A jury has dropped negligence charges against the captain of a Russian nuclear submarine in which 20 people died when a fire suppressant system was accidentally set off three years ago.
Seventeen of the dead were civilians, killed when fire-suppressant freon gas was released on the Nerpa attack submarine during sea trials in the Sea of Japan in November 2008.
Another 21 people were injured, in Russia's worst naval accident since the sinking of the Kursk nuclear submarine in 2000.
The Nerpa's captain, Dmitry Lavrentyev, and engineer Dmitry Grobov, who allegedly set off the sub's fire safety system "without authorization and for no reason," have been charged with professional negligence resulting in death or injury.
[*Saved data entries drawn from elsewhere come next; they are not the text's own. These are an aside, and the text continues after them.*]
(* ===== verification/Identity.v ===== *)
(** * Identity ([internal/identity], [adapters/persistence/identitypg])

    Users, API keys, account exports and the audit trail they write, on the tables of
    the identity migrations with their constraints: unique subjects, e-mails and key
    prefixes, one pending export per user, foreign keys with their cascades, and the
    immutable audit table that only a transaction with the [allow_immutable_write]
    setting may anonymise.  Domain errors are values; the calls to the managed auth
    provider are recorded in order in [it_provider].  Random bytes, argon2 and the
    token verifier are parameters; the clock's readings are arguments. *)

From Stdlib Require Import ZArith NArith Lia Bool String.
From stdpp Require Import base list strings gmap.
From S2P Require Import Prelude GoTime Uuid GoStrings Effects Credential.

Import Credential.
Local Open Scope string_scope.
Local Open Scope list_scope.
Local Open Scope Z_scope.

Module Identity.

(** ** domain *)

Inductive IdentityError :=
| ErrUserNotFound | ErrUserDisabled | ErrKeyNotFound | ErrKeyInactive | ErrInvalidToken | ErrTokenExpired
| ErrInvalidCredential | ErrDuplicateSubject | ErrSelfLockout | ErrUpstreamAuth | ErrExportInProgress
| ErrExportNotFound | ErrExportExpired
| FieldErr (field message : string).

#[export] Instance IdentityError_eq_dec : EqDecision IdentityError.
Proof. solve_decision. Defined.

Definition RoleUser : string := "user".
Definition RoleAdmin : string := "admin".
Definition Role_IsAdmin (r : string) : bool := String.eqb r RoleAdmin.

(** JSON values of preferences are kept as their text. *)
Definition JSONMap : Type := list (string * string).

Record User := MkUser {
  u_ID : uuid;
  u_WorkspaceID : uuid;
  u_AuthSubject : string;
  u_Email : string;
  u_Role : string;
  u_Status : string;
  u_DefaultLocationID : option uuid;
  u_Preferences : JSONMap;
  u_CreatedAt : Time;
  u_UpdatedAt : Time;
  u_LastLoginAt : option Time
}.

Definition User_Active (u : User) : bool := String.eqb (u_Status u) "active".

Record APIKey := MkAPIKey {
  k_ID : uuid;
  k_UserID : uuid;
  k_WorkspaceID : uuid;
  k_Name : string;
  k_KeyHash : string;
  k_KeyPrefix : string;
  k_Scopes : list string;
  k_RateLimitPerMin : Z;
  k_ExpiresAt : option Time;
  k_CreatedAt : Time;
  k_RevokedAt : option Time;
  k_LastUsedAt : option Time
}.

Definition Revoked (k : APIKey) : bool := bool_decide (is_Some (k_RevokedAt k)).
Definition Key_Expired (k : APIKey) (now : Time) : bool :=
  match k_ExpiresAt k with Some e => negb (Before now e) | None => false end.
Definition Usable (k : APIKey) (now : Time) : bool := negb (Revoked k) && negb (Key_Expired k now).

Definition DefaultScopes : list string := ["read:public"].

Definition ExportPending : string := "pending".
Definition ExportCompleted : string := "completed".
Definition ExportFailed : string := "failed".

Record ExportJob := MkExportJob {
  j_ID : uuid;
  j_WorkspaceID : uuid;
  j_RequestedBy : uuid;
  j_TargetUserID : option uuid;
  j_Status : string;
  j_ObjectKey : string;
  j_ExpiresAt : option Time;
  j_CompletedAt : option Time;
  j_ErrorMessage : string;
  j_CreatedAt : Time
}.

Definition Job_Expired (j : ExportJob) (now : Time) : bool :=
  match j_ExpiresAt j with Some e => negb (Before now e) | None => false end.

(** ** audit *)

Record RecordedEvent := MkRecordedEvent {
  e_ID : uuid;
  e_UserID : option uuid;
  e_Action : string;
  e_ResourceType : string;
  e_ResourceID : option uuid;
  e_Details : list (string * string);
  e_IPAddress : string;
  e_CreatedAt : Time
}.

Record Event := MkEvent {
  ev_UserID : option uuid;
  ev_Action : string;
  ev_ResourceType : string;
  ev_ResourceID : option uuid;
  ev_Details : list (string * string);
  ev_IPAddress : string;
  ev_At : Time
}.

(** ** identity.go *)

Inductive AuthMethod := AuthJWT | AuthAPIKey.

Record Principal := MkPrincipal {
  p_UserID : uuid;
  p_WorkspaceID : uuid;
  p_Email : string;
  p_Role : string;
  p_Method : AuthMethod;
  p_Scopes : list string
}.

Definition IsAdmin (p : Principal) : bool := Role_IsAdmin (p_Role p).

Record CreateKeyInput := MkCreateKeyInput {
  ck_Name : string;
  ck_Scopes : list string;
  ck_RateLimitPerMin : Z;
  ck_ExpiresAt : option Time;
  ck_IPAddress : string
}.

Record UpdateProfileInput := MkUpdateProfile {
  up_DefaultLocationID : option uuid;
  up_Preferences : option JSONMap;
  up_IPAddress : string
}.

(** ports.Claims *)
Record Claims := MkClaims { c_Subject : string; c_Email : string; c_ExpiresAt : Time }.

(** ** The state *)

(** What the auth provider was told ([SupabaseAdmin]). *)
Inductive ProviderCall := SetBanned (subject : string) (banned : bool) | DeleteUserCall (subject : string).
The jury at a naval court in the far eastern port city of Vladivostok acquitted the two men on Friday.
Naval prosecutors said they would appeal the decision.
"The jury did not acknowledge the fact of the release of the fire-suppressant mixture," a Pacific Fleet prosecutor said. "This is strange because this did happen."
The Nerpa was undergoing shakedown trials and had 208 people aboard, nearly three times its normal complement.
A former senior medical officer with the Pacific Fleet alleged in May the Nerpa's firefighting system contained a "lethal" mixture of freon and trichloroethylene - a commonly used industrial solvent which is highly toxic and corrosive - rather than pure freon.
Workers at the Amur Shipyard, where the submarine was built, said in an open letter in the same month that Lavrentyev and Grobov were "scapegoats" and that the disaster was the result of "corruption and disintegration of the military-industrial sector."
The Nerpa is due to be leased to the Indian navy in November.